▶ _Stored data_
(* ===== verification/IngestRun.v ===== *)
(** * A whole ingestion execution

    With the repository's extraction workers every ingestion execution
    stops at extraction ([Execution.sdms_ingest_stalls_at_extraction]):
    the decider passes the user metadata under ['METADATA'] and the
    workers read ['metadata'].  [IngestRun] shows that this key is all
    that stands between the decider and the spec's pipeline: with the
    extraction workers given the decider's input with the key renamed
    ([fixed_runs]), and every other worker as in the repository, an
    upload of each class with a thumbnail stage is driven by one
    [decider.py] process (its [taskName] threaded from iteration to
    iteration) through exactly the stages of the spec's table
    ([Pipeline.ingest_path]) to the completion of the execution.  The
    runs are two sample uploads, an image and a video; they document the
    diagnosis and are not properties of the repository's code, whose
    extraction workers differ from [fixed_runs]. *)

From stdpp Require Import base list strings gmap.
From Stdlib Require Import String ZArith Lia.
From S2P Require Import Prelude Json History Pipeline Ingest Workers Register Execution LifecycleRun.

Open Scope string_scope.
Local Open Scope py_scope.

Module IngestRun.

Import Worker Execution LifecycleRun.

(** The decider's input to extraction with ['METADATA'] renamed to
    ['metadata'], the key the extraction workers read. *)
Definition rename_metadata (i : jvalue) : jvalue :=
  match i with
  | JObj d => JObj (map (fun kv => (if String.eqb kv.1 "METADATA" then "metadata" else kv.1, kv.2)) d)
  | _ => i
  end.

(** The repository's workers, with the extraction workers reading the key
    the decider writes. *)
Inductive fixed_runs : string -> jvalue -> outcome -> Prop :=
| fixed_sdms n i o : sdms_runs n i o -> fixed_runs n i o
| fixed_exif pf i o : extractExifMetadata pf (rename_metadata i) = inr o -> fixed_runs Ingest.ACTIVITY2a i o
| fixed_mediainfo pf i o :
    extractMediainfoMetadata pf (rename_metadata i) = inr o -> fixed_runs Ingest.ACTIVITY2b i o.

(** One iteration of a decider process in state [st] on the history [h]:
    its new state and the history SWF records. *)
Definition ingest_step (st : Ingest.locals) (h : list event) (uuid tok : string) : Ingest.locals * list event :=
  let r := Ingest.decide st uuid (DecisionTask tok (Some (poll_view h))) in
  (match r with inr (st', _) => st' | inl _ => st end,
   appends (poll_view h) (decision_events (py_map snd r))).

(** The input of the task scheduled at position [k] of [h]. *)
Definition task_input (h : list event) (k : nat) : jvalue :=
  match attrs (nth k h no_event) with ActivityTaskScheduled _ i _ => i | _ => JNull end.

(** The report of a worker that ran to an answer. *)
Definition report (r : py outcome) : outcome := match r with inr o => o | inl _ => NoReport end.

(** ** Building histories *)

Section Build.

Context (runs : string -> jvalue -> outcome -> Prop) (input : jvalue).

Lemma reach_decide h st uuid tok h' :
  reachable ingest_decides runs input h -> h' = (ingest_step st h uuid tok).2 ->
  reachable ingest_decides runs input h'.
Proof.
  intros Hr ->. eapply reach_step; [exact Hr|]. exact (step_decide _ runs h tok _ (ingest_dec _ st uuid)).
Qed.

Lemma reach_work h k n i l o h' :
  reachable ingest_decides runs input h -> attrs (nth k h no_event) = ActivityTaskScheduled n i l ->
  (k < List.length h)%nat -> started h (eventId (nth k h no_event)) = false -> runs n i o ->
  h' = work_step h (eventId (nth k h no_event)) o -> reachable ingest_decides runs input h'.
Proof.
  intros Hr Ha Hk Hs Hrun ->. eapply reach_step; [exact Hr|].
  exact (step_work _ runs h (nth k h no_event) n i l o (nth_In _ _ Hk) Ha Hs Hrun).
Qed.

End Build.

Ltac decide_at h st uuid tok := apply (reach_decide _ _ h st uuid tok); [|vm_compute; reflexivity].
Ltac work_at h k o := eapply (reach_work _ _ h k _ _ _ o); [|reflexivity|vm_compute; lia|vm_compute; reflexivity| |vm_compute; reflexivity].

(** ** An image upload *)

Definition img_EXT : gmap string string := {[ "jpg" := "Image" ]}.

Definition img_start : jvalue :=
  JObj [("fileName", JStr "/Assets/upload/a/a.jpg"); ("metadata", JObj [("Description", JStr "beach")])].

(** [processFile] with the tools' answers for the sample. *)
Definition img_processFile (asset metadata assetClass : jvalue) : py jvalue :=
  processFile_exif "abc" "a" ".jpg" "2017-01-01T00:00:00+0000" [] [] metadata assetClass.

Definition img_s1 := Eval vm_compute in ingest_step Ingest.locals0 [mkEvent 1 (WorkflowExecutionStarted img_start)] "u1" "t1".
Definition img_o1 := Eval vm_compute in report (identifyAssetClass img_EXT (task_input img_s1.2 4)).
Definition img_h2 := Eval vm_compute in work_step img_s1.2 5 img_o1.
Definition img_s3 := Eval vm_compute in ingest_step img_s1.1 img_h2 "u2" "t2".
Definition img_o3 := Eval vm_compute in report (extractExifMetadata img_processFile (rename_metadata (task_input img_s3.2 10))).
Definition img_h4 := Eval vm_compute in work_step img_s3.2 11 img_o3.
Definition img_s5 := Eval vm_compute in ingest_step img_s3.1 img_h4 "u3" "t3".
Definition img_o5 := Eval vm_compute in report (py_map snd (Register.registerAsset ∅ (task_input img_s5.2 16))).
Definition img_h6 := Eval vm_compute in work_step img_s5.2 17 img_o5.
Definition img_s7 := Eval vm_compute in ingest_step img_s5.1 img_h6 "u4" "t4".
Definition img_o7 := Eval vm_compute in report (createThumbnailFromImage (ToolOutput "") (task_input img_s7.2 22)).
Definition img_h8 := Eval vm_compute in work_step img_s7.2 23 img_o7.
Definition img_s9 := Eval vm_compute in ingest_step img_s7.1 img_h8 "u5" "t5".
Definition img_o9 := Eval vm_compute in report (distributeToS3 (task_input img_s9.2 28)).
Definition img_h10 := Eval vm_compute in work_step img_s9.2 29 img_o9.
Definition img_s11 := Eval vm_compute in ingest_step img_s9.1 img_h10 "u6" "t6".
Definition img_o11 := Eval vm_compute in report (cleanUpLandingPad true (task_input img_s11.2 34)).
Definition img_h12 := Eval vm_compute in work_step img_s11.2 35 img_o11.
Definition img_s13 := Eval vm_compute in ingest_step img_s11.1 img_h12 "u7" "t7".

Lemma img_reachable : reachable ingest_decides fixed_runs img_start img_s13.2.
Proof.
  decide_at img_h12 img_s11.1 "u7" "t7". work_at img_s11.2 34%nat img_o11.
  2: { apply fixed_sdms, (Execution.run_cleanup true). vm_compute. reflexivity. }
  decide_at img_h10 img_s9.1 "u6" "t6". work_at img_s9.2 28%nat img_o9.
  2: { apply fixed_sdms, Execution.run_distribute. vm_compute. reflexivity. }
  decide_at img_h8 img_s7.1 "u5" "t5". work_at img_s7.2 22%nat img_o7.
  2: { apply fixed_sdms, (run_thumb_image (ToolOutput "")). vm_compute. reflexivity. }
  decide_at img_h6 img_s5.1 "u4" "t4". work_at img_s5.2 16%nat img_o5.
  2: { apply fixed_sdms. eapply (run_register ∅). reflexivity. }
  decide_at img_h4 img_s3.1 "u3" "t3". work_at img_s3.2 10%nat img_o3.
  2: { apply (fixed_exif img_processFile). vm_compute. reflexivity. }
  decide_at img_h2 img_s1.1 "u2" "t2". work_at img_s1.2 4%nat img_o1.
  2: { apply fixed_sdms, (run_identify img_EXT). vm_compute. reflexivity. }
  decide_at [mkEvent 1 (WorkflowExecutionStarted img_start)] Ingest.locals0 "u1" "t1".
  apply reach_start.
Qed.

(** ** A video upload *)

Definition vid_EXT : gmap string string := {[ "mov" := "Video" ]}.

Definition vid_start : jvalue :=
  JObj [("fileName", JStr "/Assets/upload/v/v.mov"); ("metadata", JObj [("Description", JStr "surf")])].

Definition vid_processFile (asset metadata assetClass : jvalue) : py jvalue :=
  processFile_mediainfo "def" "v" ".mov" "2017-01-01T00:00:00+0000" [] [] [] metadata assetClass.

Definition vid_s1 := Eval vm_compute in ingest_step Ingest.locals0 [mkEvent 1 (WorkflowExecutionStarted vid_start)] "u1" "t1".
Definition vid_o1 := Eval vm_compute in report (identifyAssetClass vid_EXT (task_input vid_s1.2 4)).
Definition vid_h2 := Eval vm_compute in work_step vid_s1.2 5 vid_o1.
Definition vid_s3 := Eval vm_compute in ingest_step vid_s1.1 vid_h2 "u2" "t2".
Definition vid_o3 := Eval vm_compute in report (extractMediainfoMetadata vid_processFile (rename_metadata (task_input vid_s3.2 10))).
Definition vid_h4 := Eval vm_compute in work_step vid_s3.2 11 vid_o3.
Definition vid_s5 := Eval vm_compute in ingest_step vid_s3.1 vid_h4 "u3" "t3".
Definition vid_o5 := Eval vm_compute in report (py_map snd (Register.registerAsset ∅ (task_input vid_s5.2 16))).
Definition vid_h6 := Eval vm_compute in work_step vid_s5.2 17 vid_o5.
Definition vid_s7 := Eval vm_compute in ingest_step vid_s5.1 vid_h6 "u4" "t4".
Definition vid_o7 := Eval vm_compute in report (createThumbnailFromVideo (ToolOutput "") (task_input vid_s7.2 22)).
Definition vid_h8 := Eval vm_compute in work_step vid_s7.2 23 vid_o7.
Definition vid_s9 := Eval vm_compute in ingest_step vid_s7.1 vid_h8 "u5" "t5".
Definition vid_o9 := Eval vm_compute in report (transcodeVideoDefault (ToolOutput "") (task_input vid_s9.2 28)).
Definition vid_h10 := Eval vm_compute in work_step vid_s9.2 29 vid_o9.
Definition vid_s11 := Eval vm_compute in ingest_step vid_s9.1 vid_h10 "u6" "t6".
Definition vid_o11 := Eval vm_compute in report (distributeToS3 (task_input vid_s11.2 34)).
Definition vid_h12 := Eval vm_compute in work_step vid_s11.2 35 vid_o11.
Definition vid_s13 := Eval vm_compute in ingest_step vid_s11.1 vid_h12 "u7" "t7".
Definition vid_o13 := Eval vm_compute in report (cleanUpLandingPad true (task_input vid_s13.2 40)).
Definition vid_h14 := Eval vm_compute in work_step vid_s13.2 41 vid_o13.
Definition vid_s15 := Eval vm_compute in ingest_step vid_s13.1 vid_h14 "u8" "t8".

Lemma vid_reachable : reachable ingest_decides fixed_runs vid_start vid_s15.2.
Proof.
  decide_at vid_h14 vid_s13.1 "u8" "t8". work_at vid_s13.2 40%nat vid_o13.
  2: { apply fixed_sdms, (Execution.run_cleanup true). vm_compute. reflexivity. }
  decide_at vid_h12 vid_s11.1 "u7" "t7". work_at vid_s11.2 34%nat vid_o11.
  2: { apply fixed_sdms, Execution.run_distribute. vm_compute. reflexivity. }
  decide_at vid_h10 vid_s9.1 "u6" "t6". work_at vid_s9.2 28%nat vid_o9.
  2: { apply fixed_sdms, (run_transcode (ToolOutput "")). vm_compute. reflexivity. }
  decide_at vid_h8 vid_s7.1 "u5" "t5". work_at vid_s7.2 22%nat vid_o7.
  2: { apply fixed_sdms, (run_thumb_video (ToolOutput "")). vm_compute. reflexivity. }
  decide_at vid_h6 vid_s5.1 "u4" "t4". work_at vid_s5.2 16%nat vid_o5.
  2: { apply fixed_sdms. eapply (run_register ∅). reflexivity. }
  decide_at vid_h4 vid_s3.1 "u3" "t3". work_at vid_s3.2 10%nat vid_o3.
  2: { apply (fixed_mediainfo vid_processFile). vm_compute. reflexivity. }
  decide_at vid_h2 vid_s1.1 "u2" "t2". work_at vid_s1.2 4%nat vid_o1.
  2: { apply fixed_sdms, (run_identify vid_EXT). vm_compute. reflexivity. }
  decide_at [mkEvent 1 (WorkflowExecutionStarted vid_start)] Ingest.locals0 "u1" "t1".
  apply reach_start.
Qed.

(** With the extraction workers reading the key the decider writes
    (['METADATA'] renamed to ['metadata']) and every other worker as in
    the repository, one [decider.py] process drives an image upload and a
    video upload through exactly the stages of the spec's pipeline table
    for their class, in order, to the completion of the execution: the
    key mismatch of the extraction step is the only obstacle to
    ingestion ([Execution.sdms_ingest_stalls_at_extraction]). *)
Lemma ingest_completes_with_fixed_extraction :
  (exists h, reachable ingest_decides fixed_runs img_start h /\
     scheduled_names h = map Ingest.stage_name (ingest_path Image) /\
     attrs (List.last h no_event) = OtherEvent "WorkflowExecutionCompleted") /\
  (exists h, reachable ingest_decides fixed_runs vid_start h /\
     scheduled_names h = map Ingest.stage_name (ingest_path Video) /\
     attrs (List.last h no_event) = OtherEvent "WorkflowExecutionCompleted").
Proof.
  split; [exists img_s13.2; split; [exact img_reachable|] | exists vid_s15.2; split; [exact vid_reachable|]];
    split; vm_compute; reflexivity.
Qed.

End IngestRun.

▶ _Requirement_
In the data above, which lines lie between the line with "Definition vid_h8 := Eval" and the line with "Definition vid_o9 := Eval", inclusive? Print those lines exactly and nothing else.

▶ _Reply to the exercise_
Definition vid_h8 := Eval vm_compute in work_step vid_s7.2 23 vid_o7.
Definition vid_s9 := Eval vm_compute in ingest_step vid_s7.1 vid_h8 "u5" "t5".
Definition vid_o9 := Eval vm_compute in report (transcodeVideoDefault (ToolOutput "") (task_input vid_s9.2 28)).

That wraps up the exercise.